O presidente Nicolás Maduro também comemorou a vitória do PSUV. Ele parabenizou também os candidatos da oposição que participaram das eleições e disse que a “vitória espetacular” nos estados mostra o poder de um processo que é chamado pelos chavistas de Revolução Bolivariana.
“Depois de 26 anos de revolução, depois de 32 eleições, de sanções, de bloqueio, fascismo e violência, hoje a revolução bolivariana demonstrou que está mais vigente e forte que nunca. Hoje mostramos o poder do chavismo e do bolivarianismo do século 21. Não é qualquer coisa o que esse povo conseguiu. Resistir, perseverar, criar soluções, inovar, impulsionar um novo projeto”, disse Maduro em discurso depois da eleição.
Abstenção
A oposição de extrema direita conseguiu pautar uma parte significativa do debate público em torno das eleições e contou com o apoio da imprensa opositora nacional e de grande parte das agências de notícias internacionais. O debate em torno da abstenção foi respondido pelo governo, que considerou o número de votantes expressivo. O CNE divulgou que a participação foi de 42,63%, sendo pouco mais de 57,63% de abstenção.
O professor de ciência política da Universidade Central da Venezuela e ex-vice-presidente do CNE, Leonardo Morales, afirma que o CNE cumpriu com toda a responsabilidade e organizou para que as pessoas comparecessem. Para ele, faltou uma campanha para orientar as pessoas em como votar e a abstenção acabou sendo “muito alta”.
“O problema é que, no caso dos países que têm o sistema presidencial, se dá uma atenção maior para a eleição do presidente. Para eleger prefeitos, governadores e deputados, ainda que sejam deputados nacionais, não há tanto entusiasmo quanto a eleição presidencial. O que torna notável a baixa participação eleitoral. Mas há muitos atenuantes que indicam as razões pelas quais a sociedade venezuelana se abstém de participar para eleger governadores e legisladores regionais. Mas essa é a realidade, não podemos inventar outra coisa”, afirmou ao Brasil de Fato.
Uma participação tímida dos eleitores, no entanto, é tradição nas eleições regionais. Em 2012, por exemplo, pouco mais da metade dos eleitores votaram (53.94%). Cinco anos depois, a participação foi maior: 61.05%. Em 2021, a oposição também adotou a estratégia de boicotar as eleições e esse número voltou a cair para 42.26%. Esse dado se repetiu agora.
Morales afirma que essa abstenção acabou sendo determinante no resultado final e é preciso compreender por que houve esse movimento novamente agora. Para ele, a representação do que a sociedade venezuelana pensa hoje não está dividida em uma proporção de 23 estados para o governo e 1 para a oposição, mas que os opositores precisariam ir às urnas para expressar uma visão mais “heterogênea” dentro da sociedade.

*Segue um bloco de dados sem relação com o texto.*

Lemma pretty_mask_plain m : plain_mask m -> plain_mask (pretty_mask m) /\ 33 ∈ pretty_mask m.
Proof.
  intros Hm. destruct (pretty_mask_parts m) as (n & u & h & _ & _ & _ & -> & H). pose proof plain_star as Hst.
  assert (plain_mask n /\ plain_mask u /\ plain_mask h) as (Hn & Hu & Hh).
  { destruct (first_special m) as [[[a c] r]|] eqn:E.
    - apply first_special_Some in E as (-> & _). apply plain_app in Hm as [Ha Hm]. inv Hm.
      assert (Hsplit : forall x y, last_split 64 r = Some (x, y) -> plain_mask x /\ plain_mask y).
      { intros x y [-> _]%last_split_Some. apply plain_app in H3 as [Hx Hy]. by inv Hy. }
      destruct (c =? 33), (last_split 64 r) as [[x y]|]; destruct_and!; subst; try destruct (Hsplit _ _ eq_refl); auto.
      split_and!; [done| |done]. apply plain_app. split; [done|]. by apply plain_cons.
    - case_match; destruct_and!; subst; auto. }
  split.
  - unfold full. apply plain_app. split; [by apply Forall_take|]. apply plain_cons; [unfold is_char; lia|done|].
    apply plain_app. split; [by apply keep_end_plain|]. apply plain_cons; [unfold is_char; lia|done|]. by apply keep_end_plain.
  - unfold full. apply elem_of_app. right. by left.
Qed.

Lemma collapse_tail_keeps x st m : x <> 42 -> plain_mask m -> x ∈ m -> x ∈ collapse_tail st m.
Proof.
  intros Hx Hm. revert st. induction Hm as [|y m [Hc Hy] Hm IH]; intros st Hin; [by apply elem_of_nil in Hin|].
  rewrite collapse_tail_plain by done. apply elem_of_cons in Hin as [->|Hin].
  - rewrite (proj2 (Z.eqb_neq _ _) Hx). case_match; [right|]; by left.
  - destruct (y =? 42); [auto|]. case_match; [do 2 right|right]; auto.
Qed.

Lemma collapse_keeps x m : x <> 42 -> plain_mask m -> x ∈ m -> x ∈ collapse m.
Proof.
  intros Hx Hm0. induction Hm0 as [|y m [Hc Hy] Hm IH]; intros Hin; [by apply elem_of_nil in Hin|].
  rewrite collapse_plain by done. case_match; [apply collapse_tail_keeps; [done|by constructor|done]|].
  apply elem_of_cons in Hin as [->|Hin]; [by left|]. right. auto.
Qed.

(** What is meant by an argument that is not an extension. *)
Definition mask_of (arg : list Z) : list Z := collapse (pretty_mask arg).

Lemma mask_of_ok arg : plain_mask arg -> mask_ok (mask_of arg).
Proof.
  intros Ha. destruct (pretty_mask_plain arg Ha) as [Hp H33]. split; [by apply collapse_chars|].
  exists 33. split; [by apply collapse_keeps|done].
Qed.

Definition plain_arg (arg : list Z) : Prop :=
  plain_mask arg /\ 32 ∉ arg /\ arg <> [] /\ hd0 arg <> 58 /\ hd0 arg <> 126.

Section commands.
Context (k : kind) `{Hlaws : !KindLaws k} (k_feature : Z -> bool) (FEAT_EXTBANS FEAT_ALLOW_TEXT_HOST : bool).
(** Whether the command is an OPMODE; the longest and the largest list local users
    may make, FEAT_AVBANLEN times FEAT_MAXBANS and FEAT_MAXBANS or their twins. *)
Context (opmode : bool) (max_len max_count : Z).

Lemma parse_plain srv arg : plain_arg arg ->
  parse_mask k k_feature FEAT_EXTBANS FEAT_ALLOW_TEXT_HOST srv arg = Some (Mask (mask_of arg) None 0 false).
Proof.
  intros (Hp & H32 & Hne & H58 & H126). unfold parse_mask.
  assert (split_at 32 arg = None) as ->.
  { destruct (split_at 32 arg) as [[a b]|] eqn:E; [|done]. apply split_at_Some in E as [-> _]. exfalso. apply H32.
    apply elem_of_app. right. by left. }
  assert (hd0 arg <> 0) as H0.
  { destruct Hp as [|c r [Hc _] _]; [done|]. cbn. unfold is_char in Hc. lia. }
  rewrite (proj2 (Z.eqb_neq _ _) H0), (proj2 (Z.eqb_neq _ _) H58). unfold is_extension.
  by rewrite (proj2 (Z.eqb_neq _ _) H126).
Qed.

(** The changes of one kind in a MODE command, by a sender who may make them. *)
Fixpoint mode_parse_all (s : sender) (now : Z) (dirs : list bool) (st : parse_state) : option parse_state :=
  match dirs with
  | [] => Some st
  | add :: dirs =>
      st ← mode_parse_list k k_feature FEAT_EXTBANS FEAT_ALLOW_TEXT_HOST s false false false add now st;
      mode_parse_all s now dirs st
  end.

(** The command on the list [l]: its changes, and then the end of it. *)
Definition mode_command (s : sender) (now : Z) (dirs : list bool) (args : list (list Z)) (l : list entry) : option process :=
  st ← mode_parse_all s now dirs (MkPS args (Z.of_nat MAXMODEPARAMS) false false (no_pending l) []);
  mode_process_list k true false (MyUser s && negb opmode) max_len max_count (p_list (ps_pending st)).

(** The arguments that count: the first six of a local user, with their directions. *)
Definition heard (s : sender) (args : list (list Z)) : list (list Z) := if MyUser s then take MAXMODEPARAMS args else args.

“Reflete uma situação muito lamentável. No caso venezuelano, o país não está distribuído entre 23 e 1. A Venezuela está distribuída em uma relação mais heterogênea. Mas bem, a eleição terminou agora e quem analisa os processos eleitorais vão se dedicar a entender o que aconteceu, mas não posso te dar uma resposta contundente a respeito disso”, disse.
O final da eleição estava previsto para às 18h no horário de Caracas, mas foi prorrogado por uma hora para atender as pessoas que ainda estavam nos centros de votação, de acordo com o CNE.